• [Work instruction]: Once you find the line with "OUnit (Ok tt); OUnit (Err" in the entries below, return exactly every line from it through the line with "OnIter 0 OKey; OnIter 0".

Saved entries
================

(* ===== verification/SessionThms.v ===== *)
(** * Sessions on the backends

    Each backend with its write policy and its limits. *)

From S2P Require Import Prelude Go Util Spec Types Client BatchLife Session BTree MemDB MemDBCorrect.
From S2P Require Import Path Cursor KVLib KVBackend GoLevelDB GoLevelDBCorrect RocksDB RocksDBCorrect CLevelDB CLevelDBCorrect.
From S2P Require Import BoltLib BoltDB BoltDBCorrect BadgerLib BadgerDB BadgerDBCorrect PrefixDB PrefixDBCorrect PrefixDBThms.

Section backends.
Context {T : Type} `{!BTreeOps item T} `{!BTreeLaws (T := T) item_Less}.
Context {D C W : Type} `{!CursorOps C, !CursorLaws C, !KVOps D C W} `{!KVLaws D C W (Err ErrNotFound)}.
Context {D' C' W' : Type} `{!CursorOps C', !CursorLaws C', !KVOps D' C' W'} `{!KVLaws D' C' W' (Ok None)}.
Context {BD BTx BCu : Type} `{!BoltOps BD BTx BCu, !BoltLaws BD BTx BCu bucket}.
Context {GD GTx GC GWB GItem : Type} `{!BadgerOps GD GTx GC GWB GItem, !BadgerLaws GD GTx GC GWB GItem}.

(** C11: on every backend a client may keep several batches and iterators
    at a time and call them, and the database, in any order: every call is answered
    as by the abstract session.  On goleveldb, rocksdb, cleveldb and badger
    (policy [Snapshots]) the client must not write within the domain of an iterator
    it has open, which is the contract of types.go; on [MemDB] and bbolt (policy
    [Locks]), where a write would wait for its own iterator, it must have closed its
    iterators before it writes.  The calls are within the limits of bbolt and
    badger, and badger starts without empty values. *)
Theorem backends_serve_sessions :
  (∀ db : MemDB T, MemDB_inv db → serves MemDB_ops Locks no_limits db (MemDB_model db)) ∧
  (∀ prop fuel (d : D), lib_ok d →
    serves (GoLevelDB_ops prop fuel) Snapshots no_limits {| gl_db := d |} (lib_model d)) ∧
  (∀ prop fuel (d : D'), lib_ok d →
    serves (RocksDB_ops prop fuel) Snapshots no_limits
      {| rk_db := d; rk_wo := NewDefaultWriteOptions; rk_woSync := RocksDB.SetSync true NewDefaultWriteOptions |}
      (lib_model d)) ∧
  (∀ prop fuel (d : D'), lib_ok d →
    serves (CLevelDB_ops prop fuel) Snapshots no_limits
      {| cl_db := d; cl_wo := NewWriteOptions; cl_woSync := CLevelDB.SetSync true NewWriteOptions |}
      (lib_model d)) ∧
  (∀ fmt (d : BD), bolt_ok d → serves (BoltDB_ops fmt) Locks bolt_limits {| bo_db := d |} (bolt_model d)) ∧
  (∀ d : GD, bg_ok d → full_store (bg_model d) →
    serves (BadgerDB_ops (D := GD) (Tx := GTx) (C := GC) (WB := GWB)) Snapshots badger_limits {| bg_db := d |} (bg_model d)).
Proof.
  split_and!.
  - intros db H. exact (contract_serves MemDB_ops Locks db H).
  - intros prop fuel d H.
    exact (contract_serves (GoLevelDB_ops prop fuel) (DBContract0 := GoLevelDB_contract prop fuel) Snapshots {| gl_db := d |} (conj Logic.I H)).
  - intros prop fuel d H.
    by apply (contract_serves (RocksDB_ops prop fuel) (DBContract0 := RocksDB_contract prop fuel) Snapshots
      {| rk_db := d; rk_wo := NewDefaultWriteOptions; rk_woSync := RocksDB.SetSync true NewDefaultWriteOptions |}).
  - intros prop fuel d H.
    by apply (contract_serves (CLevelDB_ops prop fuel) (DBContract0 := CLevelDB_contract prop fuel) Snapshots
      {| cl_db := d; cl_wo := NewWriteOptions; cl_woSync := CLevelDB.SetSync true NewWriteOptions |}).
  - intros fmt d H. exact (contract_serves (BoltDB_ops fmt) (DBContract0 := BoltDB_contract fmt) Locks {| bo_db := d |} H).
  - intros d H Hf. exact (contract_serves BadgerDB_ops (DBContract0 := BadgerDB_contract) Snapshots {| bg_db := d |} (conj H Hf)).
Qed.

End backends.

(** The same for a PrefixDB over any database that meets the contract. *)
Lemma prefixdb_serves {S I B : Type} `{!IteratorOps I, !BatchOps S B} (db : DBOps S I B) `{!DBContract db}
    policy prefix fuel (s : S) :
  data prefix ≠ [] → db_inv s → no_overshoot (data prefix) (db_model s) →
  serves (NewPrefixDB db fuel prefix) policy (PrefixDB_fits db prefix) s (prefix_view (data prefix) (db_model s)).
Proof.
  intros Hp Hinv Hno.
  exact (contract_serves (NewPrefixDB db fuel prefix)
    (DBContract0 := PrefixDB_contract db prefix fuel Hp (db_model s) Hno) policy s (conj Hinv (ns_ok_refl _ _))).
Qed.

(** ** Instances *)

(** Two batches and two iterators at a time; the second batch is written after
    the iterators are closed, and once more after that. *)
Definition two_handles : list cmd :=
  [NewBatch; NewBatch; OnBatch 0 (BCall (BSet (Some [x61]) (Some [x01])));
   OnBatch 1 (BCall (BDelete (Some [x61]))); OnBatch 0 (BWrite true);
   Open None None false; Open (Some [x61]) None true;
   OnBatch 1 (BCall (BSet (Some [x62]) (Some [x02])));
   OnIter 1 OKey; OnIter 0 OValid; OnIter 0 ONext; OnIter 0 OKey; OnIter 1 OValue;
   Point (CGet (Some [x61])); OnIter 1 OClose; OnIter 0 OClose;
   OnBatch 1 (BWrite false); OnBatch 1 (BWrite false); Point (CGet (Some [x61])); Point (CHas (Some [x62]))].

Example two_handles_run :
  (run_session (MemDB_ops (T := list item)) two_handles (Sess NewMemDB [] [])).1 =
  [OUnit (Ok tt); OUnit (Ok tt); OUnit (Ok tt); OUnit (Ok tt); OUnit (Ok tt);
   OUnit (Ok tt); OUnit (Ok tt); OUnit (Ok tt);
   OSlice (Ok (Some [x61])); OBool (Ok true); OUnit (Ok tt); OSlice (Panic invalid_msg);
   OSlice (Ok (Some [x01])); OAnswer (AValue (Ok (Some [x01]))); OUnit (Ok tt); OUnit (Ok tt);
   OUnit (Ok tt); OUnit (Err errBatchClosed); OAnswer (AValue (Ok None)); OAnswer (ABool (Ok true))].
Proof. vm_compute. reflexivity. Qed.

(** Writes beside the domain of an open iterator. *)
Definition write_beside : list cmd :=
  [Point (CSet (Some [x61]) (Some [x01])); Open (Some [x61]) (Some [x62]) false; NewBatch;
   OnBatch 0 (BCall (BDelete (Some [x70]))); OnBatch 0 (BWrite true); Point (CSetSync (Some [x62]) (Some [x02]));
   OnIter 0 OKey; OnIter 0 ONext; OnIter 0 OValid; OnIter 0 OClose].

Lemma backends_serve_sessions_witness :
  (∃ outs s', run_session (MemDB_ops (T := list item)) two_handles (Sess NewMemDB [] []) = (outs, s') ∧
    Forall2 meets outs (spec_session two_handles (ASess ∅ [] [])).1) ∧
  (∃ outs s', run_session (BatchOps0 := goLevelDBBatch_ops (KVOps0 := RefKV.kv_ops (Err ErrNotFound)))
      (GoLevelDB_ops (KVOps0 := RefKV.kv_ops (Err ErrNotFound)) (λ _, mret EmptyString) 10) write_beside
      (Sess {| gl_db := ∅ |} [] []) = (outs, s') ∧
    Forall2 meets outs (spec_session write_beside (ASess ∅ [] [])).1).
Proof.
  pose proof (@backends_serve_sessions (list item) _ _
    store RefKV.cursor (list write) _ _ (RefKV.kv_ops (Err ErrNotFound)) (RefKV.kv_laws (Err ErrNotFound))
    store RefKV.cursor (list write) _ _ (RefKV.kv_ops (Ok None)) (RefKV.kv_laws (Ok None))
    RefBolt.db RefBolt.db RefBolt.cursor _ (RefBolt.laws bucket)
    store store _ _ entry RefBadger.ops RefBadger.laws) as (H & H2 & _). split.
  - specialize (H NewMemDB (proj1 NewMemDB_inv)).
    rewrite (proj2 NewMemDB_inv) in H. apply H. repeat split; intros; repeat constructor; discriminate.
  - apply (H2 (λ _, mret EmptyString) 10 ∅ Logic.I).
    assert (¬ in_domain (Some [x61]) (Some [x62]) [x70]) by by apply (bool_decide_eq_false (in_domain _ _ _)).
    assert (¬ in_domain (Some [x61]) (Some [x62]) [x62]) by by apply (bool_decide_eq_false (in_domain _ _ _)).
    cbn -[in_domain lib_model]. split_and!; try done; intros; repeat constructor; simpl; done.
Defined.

================

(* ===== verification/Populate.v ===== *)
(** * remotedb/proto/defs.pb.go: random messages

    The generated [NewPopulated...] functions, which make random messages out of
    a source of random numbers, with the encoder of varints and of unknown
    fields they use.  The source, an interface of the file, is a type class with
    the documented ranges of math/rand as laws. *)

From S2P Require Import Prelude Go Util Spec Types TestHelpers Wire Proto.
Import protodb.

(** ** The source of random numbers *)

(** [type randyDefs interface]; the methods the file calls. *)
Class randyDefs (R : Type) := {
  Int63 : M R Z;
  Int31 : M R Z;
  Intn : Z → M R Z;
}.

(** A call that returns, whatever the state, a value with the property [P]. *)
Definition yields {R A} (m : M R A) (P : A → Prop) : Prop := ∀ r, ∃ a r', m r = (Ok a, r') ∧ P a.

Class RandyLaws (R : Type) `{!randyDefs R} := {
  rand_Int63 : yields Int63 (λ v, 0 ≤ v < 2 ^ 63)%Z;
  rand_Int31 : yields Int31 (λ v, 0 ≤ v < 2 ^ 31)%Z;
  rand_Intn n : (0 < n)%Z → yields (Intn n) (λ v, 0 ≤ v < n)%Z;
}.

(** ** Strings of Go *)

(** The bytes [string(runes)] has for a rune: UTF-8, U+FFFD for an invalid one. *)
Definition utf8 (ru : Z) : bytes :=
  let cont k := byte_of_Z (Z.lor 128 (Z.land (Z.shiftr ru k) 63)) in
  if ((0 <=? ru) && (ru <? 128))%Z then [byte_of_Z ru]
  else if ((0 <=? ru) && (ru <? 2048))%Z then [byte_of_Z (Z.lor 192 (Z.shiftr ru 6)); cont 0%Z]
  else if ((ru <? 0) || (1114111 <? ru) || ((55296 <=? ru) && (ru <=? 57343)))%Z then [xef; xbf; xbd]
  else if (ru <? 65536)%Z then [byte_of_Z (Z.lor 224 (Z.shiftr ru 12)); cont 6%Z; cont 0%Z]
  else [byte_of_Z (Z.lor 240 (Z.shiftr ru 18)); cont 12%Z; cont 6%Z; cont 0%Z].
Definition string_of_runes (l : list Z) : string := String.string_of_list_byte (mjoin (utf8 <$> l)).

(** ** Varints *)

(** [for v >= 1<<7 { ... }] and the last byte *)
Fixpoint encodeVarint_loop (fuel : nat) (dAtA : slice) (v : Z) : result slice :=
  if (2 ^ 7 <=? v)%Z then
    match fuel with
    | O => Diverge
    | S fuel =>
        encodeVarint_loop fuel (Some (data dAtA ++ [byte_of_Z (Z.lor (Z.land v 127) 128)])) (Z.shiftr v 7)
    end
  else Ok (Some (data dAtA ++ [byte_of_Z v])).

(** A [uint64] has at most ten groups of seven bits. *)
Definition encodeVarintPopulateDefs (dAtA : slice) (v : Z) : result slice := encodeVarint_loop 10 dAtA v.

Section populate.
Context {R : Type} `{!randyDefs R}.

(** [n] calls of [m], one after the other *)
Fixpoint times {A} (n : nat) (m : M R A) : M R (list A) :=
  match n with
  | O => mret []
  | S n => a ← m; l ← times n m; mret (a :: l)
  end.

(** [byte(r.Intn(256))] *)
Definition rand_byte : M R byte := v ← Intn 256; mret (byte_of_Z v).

================

• [Solved exercise]:
   OUnit (Ok tt); OUnit (Err errBatchClosed); OAnswer (AValue (Ok None)); OAnswer (ABool (Ok true))].
Proof. vm_compute. reflexivity. Qed.

(** Writes beside the domain of an open iterator. *)
Definition write_beside : list cmd :=
  [Point (CSet (Some [x61]) (Some [x01])); Open (Some [x61]) (Some [x62]) false; NewBatch;
   OnBatch 0 (BCall (BDelete (Some [x70]))); OnBatch 0 (BWrite true); Point (CSetSync (Some [x62]) (Some [x02]));
   OnIter 0 OKey; OnIter 0 ONext; OnIter 0 OValid; OnIter 0 OClose].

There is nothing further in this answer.